En el marco del seguimiento permanente de la evolución de los mercados y con el objetivo de dar respuesta a los nuevos desafíos, la Superintendencia de Servicios Financieros (SSF) del Banco Central del Uruguay (BCU) dispuso una adaptación normativa sobre el uso de cuentas globales por parte de los intermediarios de valores con el objetivo de fortalecer la protección de los inversores, mejorar la calidad de la información que reciben y reforzar los controles cuando se utilizan este tipo de cuentas.
Los principales cambios implican un refuerzo en las restricciones. No se podrán generar saldos negativos por cliente ni utilizar activos de un cliente para cubrir obligaciones propias o de terceros. Si las cuentas globales se abren en instituciones financieras del exterior, deberá tratarse de instituciones reguladas y supervisadas. También plantea exigencias adicionales en situaciones de mayor complejidad o riesgo, como la operativa de personas vinculadas al intermediario, fijándose requisitos específicos para las cuentas destinadas a operativa con margen o exigencia de garantías, que se deben mantener segregadas de las demás cuentas globales.
Mejora en la información al inversor: los intermediarios deberán explicar claramente cómo funcionan estas cuentas, sus riesgos y contar con el consentimiento previo e informado de sus clientes. Los estados de cuenta deberán enviarse mensualmente e incluir más información. La auditoría externa incorporará los procedimientos y la revisión de esta operativa. Además, se refuerza el marco de supervisión estableciendo sanciones específicas ante incumplimientos.
Esta actualización de la normativa recoge aportes de la industria surgidos del proceso de consulta pública y se enmarca en los objetivos estratégicos del BCU de responder a los desafíos que plantea la transformación de los mercados, mediante un marco regulatorio moderno y ajustado de forma continua a la evolución del sistema financiero y que contribuya a un mercado de valores basado en los principios de transparencia y confianza.
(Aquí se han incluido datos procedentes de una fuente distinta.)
(* ===== verification/TimerQuery.v ===== *)
(** * Queries of timers: [src/src/timer/query.c] and [device-id.c]

    The queries open the timer device, send requests and close it.  A device
    identifier is a boxed [struct snd_timer_id]. *)
From S2P Require Import Prelude Heap SeqUapi Struct Kernel Sysfs.

(** ** Structures of the timer interface *)

Definition sizeof_timer_id : Z := 20.
Definition tid_class : field := i32f 0.
Definition tid_sclass : field := i32f 4.
Definition tid_card : field := i32f 8.
Definition tid_device : field := i32f 12.
Definition tid_subdevice : field := i32f 16.

(** The identifier comes first in each of these. *)
Definition sizeof_timer_ginfo : Z := 248.
Definition sizeof_timer_gparams : Z := 72.
Definition sizeof_timer_gstatus : Z := 80.
Definition sizeof_timer_select : Z := 52.

Definition SNDRV_TIMER_CLASS_NONE : Z := -1.
Definition SNDRV_TIMER_CLASS_SLAVE : Z := 0.

Section query.
Context {AL : Allocator} {GL : GLib} {K : Type} {KERN : Kernel K} {UD : Udev K}.

(** ** Identifiers of devices *)

Definition timer_device_id_copy (self : ptr) : M heap ptr :=
  a ← g_malloc sizeof_timer_id;
  memcpy (a, 0) self sizeof_timer_id;;
  mret (a, 0).

Definition alsatimer_device_id_new (class card_id device_id subdevice_id : Z) : M heap ptr :=
  a ← g_malloc0 sizeof_timer_id;
  s ← load (a, 0) sizeof_timer_id;
  store (a, 0) (fput tid_subdevice subdevice_id (fput tid_device device_id
    (fput tid_card card_id (fput tid_class class s))));;
  mret (a, 0).

Definition get_tid_field (f : field) (self : ptr) : M heap Z :=
  s ← load self sizeof_timer_id; mret (fget f s).

Definition alsatimer_device_id_get_class : ptr → M heap Z := get_tid_field tid_class.
Definition alsatimer_device_id_get_card_id : ptr → M heap Z := get_tid_field tid_card.
Definition alsatimer_device_id_get_device_id : ptr → M heap Z := get_tid_field tid_device.
Definition alsatimer_device_id_get_subdevice_id : ptr → M heap Z := get_tid_field tid_subdevice.

(** ** Names of the device *)

Definition alsatimer_get_sysname : M (world K) string :=
  or_file_error (lookup_and_allocate_sysname_by_sysname "timer")
    "Fail to generate timer sysname".

Definition alsatimer_get_devnode : M (world K) string :=
  or_file_error (lookup_and_allocate_devname_by_sysname "timer")
    "Fail to generate timer devname".

(** When the node is not known the function returns -1, which is no FALSE for
    its callers, and leaves [fd] unwritten: [None]. *)
Definition open_fd : M (world K) (option Z) :=
  devname ← catch alsatimer_get_devnode;
  match devname with
  | inr _ => mret None
  | inl devname =>
      fd ← do_open devname O_RDONLY;
      match fd with
      | Serr e => generate_file_error e "open"
      | Sret fd => mret (Some fd)
      end
  end.

(** ** The list of devices *)

(** The identifiers after [id], boxed, and the [errno] of a request that
    failed.  [fuel] bounds the number of requests; a loop that needs more
    counts as undefined. *)
Fixpoint next_devices (fuel : nat) (fd : Z) (id : list byte) (entries : list ptr) :
    M (world K) (sysret unit * list ptr) :=
  match fuel with
  | O => ub
  | S fuel =>
      '(r, id) ← ioctl_val fd TIMER_NEXT_DEVICE id;
      match r with
      | Serr e => mret (Serr e, entries)
      | Sret _ =>
          if fget tid_class id =? SNDRV_TIMER_CLASS_NONE then mret (Sret tt, entries) else
          a ← mem (g_malloc sizeof_timer_id);
          mem (store (a, 0) id);;
          next_devices fuel fd id (entries ++ [(a, 0)])
      end
  end.

Definition alsatimer_get_device_id_list (fuel : nat) (entries : list ptr) : M (world K) (list ptr) :=
  fd ← open_fd;
  fd ← initialized fd;
  '(r, entries) ← next_devices fuel fd (fput tid_class (-1) (zeros 20)) entries;
  do_close fd;;
  match r with
  | Serr e => generate_file_error e "ioctl(SNDRV_TIMER_IOCTL_NEXT_DEVICE)"
  | Sret _ => mret entries
  end.

(** ** Information on one device *)

(** [info->tid = *device_id] *)
Definition assign_tid (info device_id : ptr) : M (world K) unit :=
  mem (memcpy info device_id sizeof_timer_id).

Definition alsatimer_get_device_info (device_id : ptr) : M (world K) ptr :=
  fd ← open_fd;
  info ← g_object_new sizeof_timer_ginfo;
  assign_tid info device_id;;
  fd ← initialized fd;
  r ← ioctl_mem fd TIMER_GINFO info sizeof_timer_ginfo;
  match r with
  | Serr e =>
      g_object_unref info;; do_close fd;;
      generate_file_error e "ioctl(SNDRV_TIMER_IOCTL_GINFO)"
  | Sret _ => do_close fd;; mret info
  end.

(** The object of the caller is released when the request fails. *)
Definition alsatimer_get_device_status (device_id device_status : ptr) : M (world K) unit :=
  fd ← open_fd;
  assign_tid device_status device_id;;
  fd ← initialized fd;
  r ← ioctl_mem fd TIMER_GSTATUS device_status sizeof_timer_gstatus;
  match r with
  | Serr e =>
      g_object_unref device_status;; do_close fd;;
      generate_file_error e "ioctl(SNDRV_TIMER_IOCTL_GSTATUS)"
  | Sret _ => do_close fd
  end.

Definition alsatimer_set_device_params (device_id device_params : ptr) : M (world K) unit :=
  fd ← open_fd;
  assign_tid device_params device_id;;
  fd ← initialized fd;
  r ← ioctl_mem fd TIMER_GPARAMS device_params sizeof_timer_gparams;
  do_close fd;;
  match r with
  | Serr e => generate_file_error e "ioctl(SNDRV_TIMER_IOCTL_GPARAMS)"
  | Sret _ => mret tt
  end.

(** ** The clock of time stamps *)

(** The characters of a buffer up to its null character; there must be one. *)
Fixpoint c_chars (bs : list byte) : option (list Ascii.ascii) :=
  match bs with
  | [] => None
  | b :: bs =>
      if byte.unsigned b =? 0 then Some []
      else s ← c_chars bs; Some (Ascii.ascii_of_nat (Z.to_nat (byte.unsigned b)) :: s)
  end.

(** The parameter of the module as a number; the buffer of the caller holds
    what was read, and [long_from_string] reads on to a null character. *)
Definition timer_get_node_param_value (param_name : string) (buf : ptr) (size : Z) :
    M (world K) Z :=
  fd ← do_open ("/sys/module/snd_timer/parameters/" +:+ param_name) O_RDONLY;
  match fd with
  | Serr e => generate_file_error e "open"
  | Sret fd =>
      len ← do_read fd buf size;
      match len with
      | Serr e => do_close fd;; generate_file_error e "read()"
      | Sret _ =>
          bs ← mem (load buf size);
          match c_chars bs with
          | None => ub
          | Some literal =>
              do_close fd;;
              match long_from_string literal with
              | Serr e =>
                  generate_file_error e
                    "Fail to parse snd_timer module parameter as integer value"
              | Sret v => mret (i32 v)
              end
          end
      end
  end.

(** [while (val > 0) { val /= 10; ++size; }] *)
Fixpoint count_digits (fuel : nat) (val size : Z) : Z :=
  match fuel with
  | O => size
  | S fuel => if 0 <? val then count_digits fuel (val / 10) (size + 1) else size
  end.

Definition CLOCK_REALTIME : Z := 0.
Definition CLOCK_MONOTONIC : Z := 1.

Definition alsatimer_get_real_time_clock_id : M (world K) Z :=
  let size := count_digits 32 INT_MAX 0 + 2 in
  buf ← mem (g_malloc0 size);
  val ← catch (timer_get_node_param_value "timer_tstamp_monotonic" (buf, 0) size);
  mem (g_free buf);;
  match val with
  | inr e => fail e
  | inl val =>
      if val =? 0 then mret CLOCK_REALTIME
      else if val =? 1 then mret CLOCK_MONOTONIC
      else generate_file_error EPROTO "timer_tstamp_monotonic"
  end.
End query.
Las cuentas globales son aquellas en que los intermediarios agrupan fondos o valores de distintos clientes, quienes mantienen la propiedad de sus activos, con el objetivo de acceder a mejores condiciones debido al aumento del volumen transaccional. La reforma regulatoria define estas cuentas y establece reglas y controles claros y expresos para su uso, con foco en reducir riesgos operativos que impacten en el inversor, más allá de que éste mantiene la potestad de decidir el nivel de riesgo sustantivo que elige asumir con su inversión, de acuerdo con las instrucciones que imparte al intermediario.